Now it was all over. Never more would he hear the quiet voice, hear the water-pipe bubble in the quiet old inn as night gave way to dawn…
His brain whirled with the sudden shock. He grew very pale, waiting to hear more.
"We know little more," said the Consul, with a sigh. "A cable from the central office of the Society has just stated the fact and asked me to take official charge of everything here. We were just about to begin sealing up the rooms when you came. There are many important documents which must be seen to. Mr. Forbes, poor Hands's assistant, is away on the shores of the Dead Sea, but we have sent for him by the camel garrison post. But it will be some weeks before he can be here, probably."
"This is terribly sad news for me," said Spence at length. "We were, of course, the dearest friends. The months when Hands was in town were always the pleasantest. Of course, lately we did not see so much of each other; he had become a public character. He was becoming very depressed and unwell, terrified, I almost think, at what was going on in the world owing to the discovery he had made, and he was going away to recuperate. But I knew nothing of this!"
"I am sorry," said the Consul, "to have to tell you of such a sad business, but we naturally thought that somehow you knew – though, of course, in point of time that would hardly be possible, or only just so."
"I am in the East," said Spence, giving an explanation that he had previously prepared if it became necessary to account for his presence – "I am here on a mission for my newspaper – to ascertain various points about public opinion in view of all these imminent international complications."
"Quite so, quite so," said the Consul. "I shall be glad to help you in any way I can, of course. But when you came in we were wondering what we should do exactly about poor Hands's private effects, papers, and so on. When he went on leave all his things were packed in cases and sent down here from his rooms in the upper city. I suppose they had better be shipped to England. Perhaps you would take charge of them on your return?"
"I expect you will hear from his brother, the Rev. John Hands, a Leicestershire clergyman, when the mail comes in," said Spence. "This is a great blow to me. I should like to pay my poor friend some public tribute. I should like to write something for English people to read – a sketch of his life and work here in Jerusalem – his daily work among you all."
His voice faltered. His eyes had fallen on a photograph which hung upon the wall. A group of Arabs sat at the mouth of a rock tomb. In front of them, wearing a sun helmet and holding a ten-foot surveyor's wand, stood the dead professor. A kindly smile was on his face as he looked down upon the white figures of his men.
"It would be a gracious tribute," said one of the missionaries. "Every one loved him, whatever their race or creed. We can all tell you of him as we saw him in our midst. It is a great pity that old Ionides has gone. He was the confidential sharer of all the work here, and Hands trusted him implicitly. He could have told you much."

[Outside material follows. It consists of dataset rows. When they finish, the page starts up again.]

(* ===== verification/PairingRun.v ===== *)
(** * Pairing over time ([src/ship/ship_pairing/ship_pairing.c])

    The evaluator is called by the thread that browses, by the threads of the connections, by the
    application, and by the thread of its timer.  A step of this file is one critical section of
    one of them, or the passing of time; any order of steps in which each
    thread keeps its own order is a run.

    The operations that restart the timer hold [timer_mutex] from before their first section to
    after their last, so there is at most one of them ([restart]).  The callback of the timer runs
    with the mutex of the timer, so [EEBUS_TIMER_STOP] waits for it.  The timer does not fire before
    its deadline: spurious wake-ups and jumps of the clock, which [Timer] leaves
    open, are excluded here. *)

From Stdlib Require Import Ascii Strings.String.
From S2P Require Import Prelude StringUtil Json PairingEntry PairingDigest ShipPairing.

Local Open Scope string_scope.
Local Open Scope list_scope.
Local Open Scope nat_scope.

Arguments recent : simpl never.

(** ** The system *)

(** Where the operation that holds [timer_mutex] is in [ShipPairingRestartReactivationTimer]. *)
Inductive RestartPc := RestartIdle | RestartStop | RestartCheck | RestartStart (has_trusted_peer : bool) | RestartClear.

(** Where the thread of the timer is in [ShipPairingTimeoutCallback]. *)
Inductive CallbackPc :=
| CallbackNone
| CallbackFired
| CallbackAsk (revision : Z) (cb : bool)
| CallbackDecide (revision : Z) (message_exchange_available : bool)
| CallbackReport
| CallbackReporting.

(** Who is in the loop of [ShipPairingReportEnabled]. *)
Inductive Reporter := ReporterTimer | ReporterCaller.

#[export] Instance RestartPc_eq_dec : EqDecision RestartPc.
Proof. solve_decision. Defined.
#[export] Instance CallbackPc_eq_dec : EqDecision CallbackPc.
Proof. solve_decision. Defined.

(** What can be observed, with its time: a digest was accepted; a message exchange was
    notified or a ring buffer was restored, with a trusted peer or without; additions were
    activated or deactivated by a call, or activated by the timer; a change was reported. *)
Inductive Event :=
| EvAccepted (d : string)
| EvNotified (trusted : bool)
| EvRestored (trusted : bool)
| EvActivated
| EvDeactivated
| EvReactivated
| EvReport (enabled delivered : bool).

Record Sys := mkSys {
  pairing : ShipPairing;
  now : Z;
  timer : option Z;
  restart : RestartPc;
  callback : CallbackPc;
  waiting : nat;
  reporter : option Reporter;
  log : list (Z * Event);
}.

(** Seconds from the start of the timer to its deadline. *)
Definition reactivation_seconds : Z := SHIP_PAIRING_REACTIVATION_MINUTES * 60.

Definition init (p : ShipPairing) (now : Z) : Sys := mkSys p now None RestartIdle CallbackNone 0 None [].

Inductive Label :=
| Tick (seconds : Z)
| Evaluate (entry : option ShipPairingEntry)
| NotifyMessageExchange
| SetRingBuffer (rb : ShipPairingRingBuffer)
| ActivateAddCu
| DeactivateAddCu
| SetSecret (s : option (list Z))
| CallSetSupportedCurves (curves : Z)
| CallSetEnabledCallback (cb : bool)
| CallSetMessageExchangeAvailableCallback (cb : bool)
| TimerFires
| RestartStep
| CallbackStep (answer : bool)
| CallReport (who : Reporter)
| ReportStep.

"I remember Ionides well," said Spence. "At the time of the discovery, of course, he was very much in evidence, and he was examined by the committee. Is the old fellow dead, then?"
"No," answered the missionary. "Some time ago, just after the Commission left, in fact, he came into a considerable sum of money. He was getting on in years, and he resigned his position here. He has taken an olive farm somewhere by Nabulûs, a Turkish city by Mount Gerizim. I fear we shall never see him more. He would grieve at this news."
"I think," said Spence, "I will go back to my hotel. I should like to be alone to-day. I will call on you this evening, if I may," he added, turning to the Consul.
He left the melancholy group, once more beginning their sad business, and went out again into the narrow street.